Although buyers are liable for the lion’s share of the costs that arise from property sales in Spain, vendors do have to pay taxes and a number of other costs, both prior to putting a home on the market and on completion. In this post, we’ll look at the costs you cannot avoid, while, in the next one, we’ll see what deductions may be applied to mitigate your taxes.
Get all the paperwork in order
The first thing is to get all your bills paid up to date. These include: municipal property tax (IBI); rubbish collection (basura), although, depending on where the property is, this may be included in the IBI; utilities; and, if the property is part of a community, community fees.
You also need an energy efficiency certificate (Certificado de Eficiencia Energética, CEE). This must be issued by a registered technician and rates emissions and energy use on a scale from A to G. If the property is occupied for less than four months a year, you don’t need a CEE, but do have to provide a written declaration. The average cost is approximately 1€/m2, but can work out cheaper per m2 for larger properties.
Fees and taxes
You now have everything you need to sell, so you may decide to work with an estate agent rather than go it alone. Most agents on the Costa del Sol, including Terra Meridiana, charge 5% of the final sale price, plus IVA (21% Spanish VAT).
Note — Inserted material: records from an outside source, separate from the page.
(* ===== verification/Asm.v ===== *)
(** The assembler: the text of a naked program's [core::arch::asm!] strings to
    the instructions of [Bpf].  The programs of the development are the
    strings of the source, verbatim; [assemble] is the translation the
    compiler's integrated assembler performs on them. *)

From S2P Require Import Prelude Bpf.
From Stdlib Require Import String Ascii.
Local Open Scope string_scope.
Local Open Scope Z_scope.

(** * Lexer *)

Inductive token :=
  | Word (s : string)
  | Plus | Minus | Star | Slash | Percent | Amp | Bar | Caret | Lt | Gt | Equal | Bang
  | LPar | RPar | Colon | Dot
  | KS | KIf | KGoto | KExit | KCall | KLl.

Definition is_word (c : ascii) : bool :=
  let n := Z.of_N (N_of_ascii c) in
  ((48 <=? n) && (n <=? 57)) || ((65 <=? n) && (n <=? 90)) ||
  ((97 <=? n) && (n <=? 122)) || (n =? 95).

Definition symbol (c : ascii) : option token :=
  match c with
  | "+" => Some Plus | "-" => Some Minus | "*" => Some Star | "/" => Some Slash
  | "%" => Some Percent | "&" => Some Amp | "|" => Some Bar | "^" => Some Caret
  | "<" => Some Lt | ">" => Some Gt | "=" => Some Equal | "!" => Some Bang
  | "(" => Some LPar | ")" => Some RPar | ":" => Some Colon | "." => Some Dot
  | _ => None
  end%char.

Definition keyword (s : string) : token :=
  if String.eqb s "s" then KS else if String.eqb s "if" then KIf
  else if String.eqb s "goto" then KGoto else if String.eqb s "gotol" then KGoto else if String.eqb s "exit" then KExit
  else if String.eqb s "call" then KCall else if String.eqb s "ll" then KLl
  else Word s.

Definition flush (w : string) (l : list token) : list token :=
  if String.eqb w "" then l else keyword w :: l.

(** [w] is the word read so far.  Blanks and the final semicolon separate
    tokens; a character of no token stops the lexer. *)
Fixpoint lex (w : string) (s : string) : option (list token) :=
  match s with
  | EmptyString => Some (flush w [])
  | String c s' =>
      if is_word c then lex (w ++ String c EmptyString) s'
      else if (Ascii.eqb c " " || Ascii.eqb c ";")%char then
        option_map (flush w) (lex "" s')
      else match symbol c with
      | Some t => option_map (fun l => flush w (t :: l)) (lex "" s')
      | None => None
      end
  end.

(** * Numbers and registers *)

Definition digit (base : Z) (c : ascii) : option Z :=
  let n := Z.of_N (N_of_ascii c) in
  let d := if (48 <=? n) && (n <=? 57) then n - 48
           else if (97 <=? n) && (n <=? 102) then n - 87
           else if (65 <=? n) && (n <=? 70) then n - 55 else 16 in
  if d <? base then Some d else None.

Fixpoint digits (base acc : Z) (s : string) : option Z :=
  match s with
  | EmptyString => Some acc
  | String c s' => match digit base c with
                   | Some d => digits base (base * acc + d) s'
                   | None => if String.eqb s "LL" then Some acc else None
                   end
  end.

Definition number (s : string) : option Z :=
  match s with
  | String "0" (String "x" (String _ _ as h)) => digits 16 0 h
  | String _ _ => digits 10 0 s
  | EmptyString => None
  end%char.

Definition reg_of (n : Z) : option reg := nth_error all_regs (Z.to_nat n).

Definition register (s : string) : option (width * reg) :=
  match s with
  | String "r" s' => match digits 10 0 s' with
                     | Some n => option_map (pair W64) (reg_of n) | None => None end
  | String "w" s' => match digits 10 0 s' with
                     | Some n => option_map (pair W32) (reg_of n) | None => None end
  | _ => None
  end%char.

(** An operand, or a signed number, and the tokens after it. *)
Definition p_num (l : list token) : option (Z * list token) :=
  match l with
  | Minus :: Word s :: l' => option_map (fun z => (- z, l')) (number s)
  | Word s :: l' => option_map (fun z => (z, l')) (number s)
  | _ => None
  end.

Definition p_operand (l : list token) : option (operand * list token) :=
  match l with
  | Word s :: l' =>
      match register s with
      | Some (_, r) => Some (Reg r, l')
      | None => option_map (fun z => (Imm z, l')) (number s)
      end
  | _ => option_map (fun '(z, l') => (Imm z, l')) (p_num l)
  end.

(** * Instructions *)

Definition p_aluop (l : list token) : option (aluop * list token) :=
  match l with
  | Plus :: Equal :: l' => Some (ADD, l')
  | Minus :: Equal :: l' => Some (SUB, l')
  | Star :: Equal :: l' => Some (MUL, l')
  | Slash :: Equal :: l' => Some (DIV, l')
  | KS :: Slash :: Equal :: l' => Some (SDIV, l')
  | Percent :: Equal :: l' => Some (MOD, l')
  | KS :: Percent :: Equal :: l' => Some (SMOD, l')
  | Amp :: Equal :: l' => Some (AND, l')
  | Bar :: Equal :: l' => Some (OR, l')
  | Caret :: Equal :: l' => Some (XOR, l')
  | Lt :: Lt :: Equal :: l' => Some (LSH, l')
  | Gt :: Gt :: Equal :: l' => Some (RSH, l')
  | KS :: Gt :: Gt :: Equal :: l' => Some (ARSH, l')
  | Equal :: l' => Some (MOV, l')
  | _ => None
  end.

Definition p_cond (l : list token) : option (cond * list token) :=
  match l with
  | Equal :: Equal :: l' => Some (EQ, l')
  | Bang :: Equal :: l' => Some (NE, l')
  | Gt :: Equal :: l' => Some (GE, l')
  | Gt :: l' => Some (GT, l')
  | Lt :: Equal :: l' => Some (LE, l')
  | Lt :: l' => Some (LT, l')
  | KS :: Gt :: Equal :: l' => Some (SGE, l')
  | KS :: Gt :: l' => Some (SGT, l')
  | KS :: Lt :: Equal :: l' => Some (SLE, l')
  | KS :: Lt :: l' => Some (SLT, l')
  | Amp :: l' => Some (SET, l')
  | _ => None
  end.

Fixpoint last_char (s : string) : option (string * ascii) :=
  match s with
  | EmptyString => None
  | String c EmptyString => Some (EmptyString, c)
  | String c s' => option_map (fun '(i, z) => (String c i, z)) (last_char s')
  end.

(** [l0_1], the numeric local labels [1f] and [1b], or [+2]. *)
Definition p_target (l : list token) : option target :=
  match l with
  | [Plus; Word s] => option_map Rel (number s)
  | [Minus; Word s] => option_map (fun z => Rel (- z)) (number s)
  | [Word _; Plus; Word s] => option_map Rel (number s)      (* [pc+2] of a listing *)
  | [Word s] =>
      match last_char s with
      | Some (n, "f"%char) => match number n with Some _ => Some (Fwd n) | None => Some (Label s) end
      | Some (n, "b"%char) => match number n with Some _ => Some (Bwd n) | None => Some (Label s) end
      | _ => Some (Label s)
      end
  | _ => None
  end.

(** The immediate of a conditional jump is a constant expression: in
    [if w1 & 1 != 1 goto l] the instruction is a [BPF_JSET] whose immediate is
    the value of [1 != 1]. *)
Definition p_jump_imm (o : operand) (l : list token) : option (operand * list token) :=
  match o, l with
  | Imm a, Bang :: Equal :: l' =>
      option_map (fun '(b, l'') => (Imm (if a =? b then 0 else 1), l'')) (p_num l')
  | _, _ => Some (o, l)
  end.

Definition p_msize (s : string) : option msize :=
  if String.eqb s "u8" then Some B else if String.eqb s "u16" then Some H
  else if String.eqb s "u32" then Some W else if String.eqb s "u64" then Some DW else None.

(** [( rB + off )] and what follows. *)
Definition p_address (l : list token) : option (reg * Z * list token) :=
  match l with
  | LPar :: Word b :: l1 =>
      match register b with
      | Some (W64, r) =>
          let l2 := match l1 with Plus :: m => m | _ => l1 end in
          match p_num l2 with
          | Some (off, RPar :: l3) => Some (r, off, l3)
          | _ => None
          end
      | _ => None
      end
  | _ => None
  end.

(** [( uN * ) ( rB + off )] and what follows. *)
Definition p_access (l : list token) : option (msize * reg * Z * list token) :=
  match l with
  | LPar :: Word u :: Star :: RPar :: l1 =>
      match p_msize u, p_address l1 with
      | Some n, Some (r, off, l2) => Some (n, r, off, l2)
      | _, _ => None
      end
  | _ => None
  end.

Definition p_ssize (s : string) : option msize :=
  if String.eqb s "s8" then Some B else if String.eqb s "s16" then Some H
  else if String.eqb s "s32" then Some W else None.

Definition p_endian (s : string) : option (endop * esize) :=
  if String.eqb s "le16" then Some (LE_, E16) else if String.eqb s "le32" then Some (LE_, E32)
  else if String.eqb s "le64" then Some (LE_, E64)
  else if String.eqb s "be16" then Some (BE_, E16) else if String.eqb s "be32" then Some (BE_, E32)
  else if String.eqb s "be64" then Some (BE_, E64)
  else if String.eqb s "bswap16" then Some (BSWAP, E16)
  else if String.eqb s "bswap32" then Some (BSWAP, E32)
  else if String.eqb s "bswap64" then Some (BSWAP, E64) else None.

Definition p_sbits (s : string) : option Z :=
  if String.eqb s "s8" then Some 8 else if String.eqb s "s16" then Some 16
  else if String.eqb s "s32" then Some 32 else None.

(** What follows [rD =] when it is not a plain operand. *)
Definition p_mov (w : width) (d : reg) (l : list token) : option insn :=
  match l with
  | Star :: l' =>
      match p_access l', l' with
      | Some (n, b, off, []), _ => Some (Ldx n d b off)
      | _, LPar :: Word u :: Star :: RPar :: l1 =>
          match p_ssize u, p_address l1 with
          | Some n, Some (b, off, []) => Some (Ldsx n d b off)
          | _, _ => None
          end
      | _, _ => None
      end
  | [LPar; Word s; RPar; Word r] =>
      match p_sbits s, register r with
      | Some k, Some (_, r') => Some (Movsx w k d r')
      | _, _ => None
      end
  | [Word e; Word r] =>
      match p_endian e, register r with
      | Some (op, k), Some (W64, r') => if reg_eqb d r' then Some (End op k d) else None
      | _, _ => None
      end
  | [Minus; Word s] =>
      match register s with
      | Some (_, r') => if reg_eqb d r' then Some (Neg w d) else None
      | None => option_map (fun z => Alu w MOV d (Imm (- z))) (number s)
      end
  | [Word s] =>
      match register s with
      | Some (_, r') => Some (Alu w MOV d (Reg r'))
      | None => option_map (fun z => Alu w MOV d (Imm z)) (number s)
      end
  | _ => match p_num l with Some (z, [KLl]) => Some (LdImm64 d z) | _ => None end
  end.

(** A raw instruction: opcode, registers, offset and immediate of an atomic
    access, which the assembler has no text for. *)
Definition raw_size (z : Z) : option msize :=
  match z with 0x18 => Some DW | 0x00 => Some W | 0x08 => Some H | 0x10 => Some B | _ => None end.

Definition raw_op (imm : Z) : option atomic :=
  match imm with
  | 0x00 => Some (Rmw ADD false) | 0x01 => Some (Rmw ADD true)
  | 0x40 => Some (Rmw OR false) | 0x41 => Some (Rmw OR true)
  | 0x50 => Some (Rmw AND false) | 0x51 => Some (Rmw AND true)
  | 0xa0 => Some (Rmw XOR false) | 0xa1 => Some (Rmw XOR true)
  | 0xe1 => Some Xchg | 0xf1 => Some CmpXchg | 0x100 => Some LoadAcq | 0x110 => Some StoreRel
  | _ => None
  end.

Definition raw (v : Z) : option insn :=
  let code := u8 v in
  let off := sw 16 (Z.shiftr v 16) in
  match raw_size (Z.land code 0x18), raw_op (Z.shiftr v 32),
        reg_of (Z.land (Z.shiftr v 8) 15), reg_of (Z.land (Z.shiftr v 12) 15) with
  | Some n, Some op, Some d, Some s =>
      if (Z.land code 0xe7 =? 0xc3) && atomic_ok op n then
        Some (match op with LoadAcq => Atomic op n s off d | _ => Atomic op n d off s end)
      else None
  | _, _, _, _ => None
  end.

Definition p_insn (l : list token) : option insn :=
  match l with
  | [KExit] => Some Exit
  | [Dot; Word k; Word s] =>
      if String.eqb k "8byte" then match number s with Some v => raw v | None => None end else None
  | [KCall; Word s] => option_map Call (number s)
  | [Word s; Colon] => Some (Lab s)
  | KGoto :: l' => option_map Goto (p_target l')
  | KIf :: Word d :: l' =>
      match register d, p_cond l' with
      | Some (w, r), Some (c, l1) =>
          match p_operand l1 with
          | Some (o, l2) =>
              match p_jump_imm o l2 with
              | Some (o', KGoto :: l3) => option_map (Jmp w c r o') (p_target l3)
              | _ => None
              end
          | None => None
          end
      | _, _ => None
      end
  | Star :: l' =>
      match p_access l' with
      | Some (n, b, off, Equal :: l'') =>
          match p_operand l'' with Some (o, []) => Some (Stx n b off o) | _ => None end
      | _ => None
      end
  | Word d :: l' =>
      match register d, p_aluop l' with
      | Some (w, r), Some (MOV, l'') => p_mov w r l''
      | Some (w, r), Some (op, l'') =>
          match p_operand l'' with Some (o, []) => Some (Alu w op r o) | _ => None end
      | _, _ => None
      end
  | _ => None
  end.

Definition parse (s : string) : option insn :=
  match lex "" s with Some l => p_insn l | None => None end.

Fixpoint assemble (l : list string) : option program :=
  match l with
  | [] => Some []
  | s :: l' => match parse s, assemble l' with
               | Some i, Some p => Some (i :: p)
               | _, _ => None
               end
  end.

(** * What the assembler makes of each form *)

Example parse_forms :
  assemble ["w1 s/= -3;"; "r0 = -1;"; "r0 = -r0;"; "r2 = 0xffffffff00000000LL ll;";
            "if w1 s< -10 goto l0_5;"; "if w1 & 1 != 1 goto l0_23;"; "l0_5:";
            "r3 = *(u8 *)(r10 -387);"; "*(u32*)(r6 + 0) = r7;"; "w1 = (s16)w0;";
            "r0 = be16 r0;"; "if r2 != -136 goto +1;"; "goto 1b;"; "call 7;"; "exit;";
            "w0 s>>= w1;"; "if r2 <= r1 goto 2f;"; "r1 = *(s8 *)(r10 - 8);"; "gotol 1f;";
            ".8byte 1103806111963;"; ".8byte 1172525550299;"; ".8byte 8589421275;"]
  = Some [Alu W32 SDIV R1 (Imm (-3)); Alu W64 MOV R0 (Imm (-1)); Neg W64 R0;
          LdImm64 R2 0xffffffff00000000; Jmp W32 SLT R1 (Imm (-10)) (Label "l0_5");
          Jmp W32 SET R1 (Imm 0) (Label "l0_23"); Lab "l0_5"; Ldx B R3 R10 (-387);
          Stx W R6 0 (Reg R7); Movsx W32 16 R1 R0; End BE_ E16 R0;
          Jmp W64 NE R2 (Imm (-136)) (Rel 1); Goto (Bwd "1"); Call 7; Exit;
          Alu W32 ARSH R0 (Reg R1); Jmp W64 LE R2 (Reg R1) (Fwd "2");
          Ldsx B R1 R10 (-8); Goto (Fwd "1"); Atomic LoadAcq DW R10 (-8) R0;
          Atomic StoreRel DW R10 (-8) R0; Atomic (Rmw ADD true) DW R10 (-8) R2].
Proof. reflexivity. Qed.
This may be negotiable, but should cover all costs of marketing your property, including listing, viewings, visits, and everything else to help it sell. And make sure you only agree to pay a fee if the property sells.
Once the property does sell, vendors are required to pay their taxes within 30 days after the signature of the public title deed (escritura). These are levied in accordance with the period of time a property has been owned, how much it has gained in value during that time, your fiscal status and residence, and the total amount of income you earn during the taxable period when your property is sold.
The first is municipal capital gains tax (better known as Plusvalía), which is paid to your local Town Council and calculated (based on the cadastral or rateable value) on the increase in the value of the land where the property stands. As a general rule, the longer you own a property, the more you pay. If you are not resident in Spain, buyers are obliged to retain the tax due on your behalf to avoid becoming liable for payment themselves. Spain’s Constitutional Court recently ruled the law regulating how Plusvalía is calculated null and void, stipulating that the tax can only be applied when the seller makes a profit. Nevertheless, some Town Councils continue to try to collect the tax, so we recommend you challenge any demand, if that is your case.
The second is income tax (Impuesto sobre la Renta), paid to the Spanish Tax Agency and calculated on the difference between the price you paid (and costs arising from the purchase) and the sale price (less costs). If you’re resident in Spain, you pay income tax at a percentage that varies depending on your total earnings during the fiscal year. If you are not resident, you pay a fixed rate of 19% of the taxable base if you reside in another European Union state and 24% if you are resident outside the EU. Again, buyers are required to retain 3% of the sale price on your behalf.
Finally, if your property was mortgaged and you plan to pay off the outstanding loan when it is sold, most banks in Spain will charge a small commission. This usually is less than 1% and may be negotiable.